築城技術や戦闘技術が進歩し、普通の魔王であれば平地で迎え撃てるようになると、人々は平地になだれ込んだ。
人類の発展期である。
「今では平野が多いブリトン、アイランド、スコットヤードに住んでいる人が大半だ。南部にも平地はあるが、魔王が出るとわかっているのでそこに住む者は少ない」
オルブライト先生は思い出したように立ち止まる。
「そういえば最近面白い論文が発表されたな。魔王の強さに関する考察だそうだが」
その言葉はむしろ独り言のようであった。
授業の内容とは微妙にずれている。
「あんまり早く魔王を倒すと次の魔王が強くなっちゃうって奴ですか?」
ユーフィリアが問う。
「うん。興味深い話ではあるな。たしかに傾向としてはあるかもしれない。もっともデータ不足だからなんともいえないんだけど」
こんな世界で歴史の研究をするものなど一握りである。
その記録、データ集めも簡単ではないだろう。
まあ俺の日記にはきちんと書いてあるわけだがな。
「それがあっていた場合。また私がやらかしたことになるんですが……」
ユーフィリアは不安げな表情となる。
先代魔王マルコックを討ち取ったのがユーフィリアのパーティーなのだから。
「先代魔王は早い段階でかなり弱いことが広まってしまった。名誉を求めて我先にと魔王退治に向かうものが絶えなかったからね。

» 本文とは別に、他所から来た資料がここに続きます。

Lemma insert_waits r c h l : waits r h l -> ~ In c (h :: l) -> waits (insert r c h) h (c :: l).
Proof.
  intros W N. pose proof (waits_first _ _ _ W) as F. destruct W as [D L].
  assert (CH : c <> h) by (intros ->; apply N; now left).
  split. { constructor; [|constructor; [intros H; apply N; now right|]]; inversion D; auto. intros [?|?]; auto. }
  destruct (l ++ [h]) as [|n t] eqn:E; [destruct l; discriminate|].
  assert (n = hd h l) as -> by (destruct l; injection E as <- _; reflexivity). rewrite <- F in *.
  assert (NC : next r h <> c) by (intros H; apply N; rewrite F in H; destruct l; cbn in *; auto).
  assert (DT : NoDup (next r h :: t)) by (rewrite <- E; apply (Permutation_NoDup (Permutation_cons_append l h)), D).
  cbn [app]. rewrite E. change (linked r (next r h :: t)) with (linked r (next r h :: t)) in L. destruct L as (_ & _ & L).
  repeat split; [..|apply (linked_frame r); [exact L| |]]; unfold insert; cbn [set_prev set_next prev next];
    rewrite ?(point_other (next r) c (next r h)) by congruence.
  - apply point_same.
  - now rewrite (point_other _ (next r h)), point_same by congruence.
  - now rewrite (point_other _ h), point_same by congruence.
  - apply point_same.
  - intros x H. assert (X : In x l).
    { rewrite <- E, removelast_last in H. exact H. }
    rewrite !point_other; [reflexivity|intros ->; apply N; now right|intros ->; inversion D; auto].
  - intros x H. cbn [tl] in H. rewrite !point_other; [reflexivity| |intros ->; inversion DT; auto].
    intros ->. apply N. assert (X : In c (l ++ [h])) by (rewrite E; now right). apply in_app_or in X. destruct X as [X|[X|[]]]; [now right|now left].
Qed.

Lemma waits_prev r h l : waits r h l -> next r (prev r h) = h.
Proof.
  intros W. rewrite (waits_last _ _ _ W). destruct W as [_ L]. destruct (exists_last (l := h :: l)) as (m & p & E); [discriminate|].
  rewrite app_comm_cons, E, <- app_assoc in L. cbn [app] in L. apply linked_app in L. destruct L as [_ (N & _)].
  destruct m as [|z m]; [injection E as <- ->; exact N|]. injection E as _ ->. now rewrite last_last.
Qed.

(** Before the head is after the last. *)
Lemma insertBack_waits r c h l : waits r h l -> ~ In c (h :: l) -> waits (insertBack r c h) h (l ++ [c]).
Proof.
  intros W N. pose proof (waits_last _ _ _ W) as P. pose proof (waits_prev _ _ _ W) as X.
  assert (CH : c <> h) by (intros ->; apply N; now left).
  assert (CP : prev r h <> c).
  { rewrite P. intros H. apply N. destruct l as [|y l]; [now left|]. right. rewrite <- H. destruct (exists_last (l := y :: l)) as (m & p & ->); [discriminate|].
    rewrite last_last. apply in_or_app. right. now left. }
  apply (waits_ext (insert r c (prev r h))).
  - intros x. unfold insertBack, insert. cbn [set_prev set_next prev next]. rewrite X. unfold point.
    destruct (Nat.eqb_spec h c); [congruence|]. destruct (Nat.eqb_spec (prev r h) c); [congruence|]. reflexivity.
  - intros x. unfold insertBack, insert. cbn [set_prev set_next prev next]. rewrite (point_other (next r)), X by congruence. reflexivity.
  - destruct l as [|y l0] eqn:E; [cbn in P; rewrite P; now apply insert_waits|]. rewrite <- E in *.
    destruct (exists_last (l := l)) as (m & p & M); [congruence|]. rewrite M in *. rewrite last_last in P. rewrite P.
    rewrite <- app_assoc. cbn [app]. apply waits_rotate. apply (waits_rotate _ _ m p []) in W. cbn [app] in *.
    apply insert_waits; [exact W|]. intros H. apply N. cbn in H. destruct H as [H|[H|H]]; [right|now left|right]; apply in_or_app; [right; now left|auto].
Qed.

Lemma remove_head r c x m : waits r c (x :: m) -> waits (fst (remove r c)) x m.
Proof.
  intros W. pose proof (waits_last _ _ _ W) as P. pose proof (waits_first _ _ _ W) as F. cbn [hd] in F. destruct W as [D L].
  pose proof (proj1 (NoDup_cons_iff _ _) D) as [NI D2]. split; [exact D2|].
  assert (CX : c <> x) by (intros ->; apply NI; now left).
  unfold remove. cbn [fst set_prev set_next prev next]. rewrite F, (point_other (prev r)) by congruence.
  cbn [app] in L. destruct L as (_ & _ & L).
  destruct m as [|y m0] eqn:E.
  { cbn in P. rewrite P. cbn. rewrite !point_same. auto. }
  rewrite <- E in *. destruct (exists_last (l := m)) as (t & p & M); [congruence|].
  assert (EP : prev r c = p).
  { rewrite P, M. change (x :: t ++ [p]) with ((x :: t) ++ [p]). apply last_last. }
  rewrite EP, M in *. rewrite <- !app_assoc in *. cbn [app] in *. rewrite app_comm_cons in *. apply linked_app in L. destruct L as [L _].
  pose proof (proj1 (NoDup_cons_iff _ _) D2) as [NX D3].
  apply linked_app. split.
  - apply (linked_frame r); [exact L| |]; cbn [prev next].
    + rewrite removelast_last. intros z H. apply point_other. intros ->. destruct H as [<-|H].
      * apply NX. apply in_or_app. right. now left.
      * apply (NoDup_remove_2 t [] p D3). rewrite app_nil_r. exact H.
    + intros z H. apply point_other. intros ->. auto.
  - cbn. rewrite !point_same. auto.
Qed.

(** [remove] takes the callback out, and tells the head when it was the last one. *)
Lemma remove_waits r h l1 c l2 : waits r h (l1 ++ c :: l2) ->
  waits (fst (remove r c)) h (l1 ++ l2) /\
  snd (remove r c) = match l1 ++ l2 with [] => Some h | _ => None end.
Proof.
  intros W. apply waits_rotate in W. destruct (l2 ++ h :: l1) as [|x m] eqn:E; [destruct l2; discriminate|]. split.
  - pose proof (remove_head _ _ _ _ W) as R. destruct l2 as [|y l2]; injection E as <- <-; [now rewrite app_nil_r|].
    now apply waits_rotate.
  - pose proof (waits_last _ _ _ W) as P. pose proof (waits_first _ _ _ W) as F. cbn [hd] in F. destruct W as [D _].
    pose proof (proj1 (NoDup_cons_iff _ _) D) as [NI D2]. assert (CX : c <> x) by (intros ->; apply NI; now left).
    unfold remove. cbn [snd set_prev set_next prev next]. rewrite F, (point_other (prev r)), P by congruence.
    assert (CP : last (x :: m) c <> c).
    { intros H. apply NI. rewrite <- H at 1. destruct (exists_last (l := x :: m)) as (t & p & ->); [discriminate|]. rewrite last_last. apply in_or_app. right. now left. }
    destruct m as [|y m].
    + destruct l2 as [|z l2]; [injection E as <- ->|destruct l2; discriminate]. cbn [last app]. rewrite point_other, F, Nat.eqb_refl by congruence. reflexivity.
    + assert (NX : last (x :: y :: m) c <> x).
      { intros H. pose proof (proj1 (NoDup_cons_iff _ _) D2) as [NX _]. apply NX. rewrite <- H at 1. change (last (x :: y :: m) c) with (last (y :: m) c).
        destruct (exists_last (l := y :: m)) as (t & p & ->); [discriminate|]. rewrite last_last. apply in_or_app. right. now left. }
      rewrite (point_other _ _ _ c) by congruence. rewrite F. destruct (Nat.eqb_spec (last (x :: y :: m) c) x); [congruence|].
      destruct l1 as [|a l1]; [|reflexivity]. destruct l2 as [|b l2]; [discriminate|reflexivity].
Qed.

ユーフィリア君が倒さなくても、他の勇者が討ち取っていたよ」
魔王が弱かったことで、人類の足並みが乱れた。
弱い魔王にもかかわらず、結果的に少なからぬ損害が出た。
皮肉な結果である。
被害が増えてきたことで、大国が動き即座に魔王を討ち取ったのである。
最後に一歩出し抜いたのがブリトン王国。
ブリトンにとって、魔王殺しの名声はぜひともほしいものであった。
その3年前に魔王を討ち取った勇者もブリトンの軍人であり、それがブリトンの威信の元となっている。
「だから君たちが気にすることではないさ。できればその教授に会って話を聞いてみたいものだがね」
最後は自分の感想を述べて、オルブライト先生は授業を締めくくった。
その希望はたぶんかなわないだろうなあ。
俺はそう心の中で思った。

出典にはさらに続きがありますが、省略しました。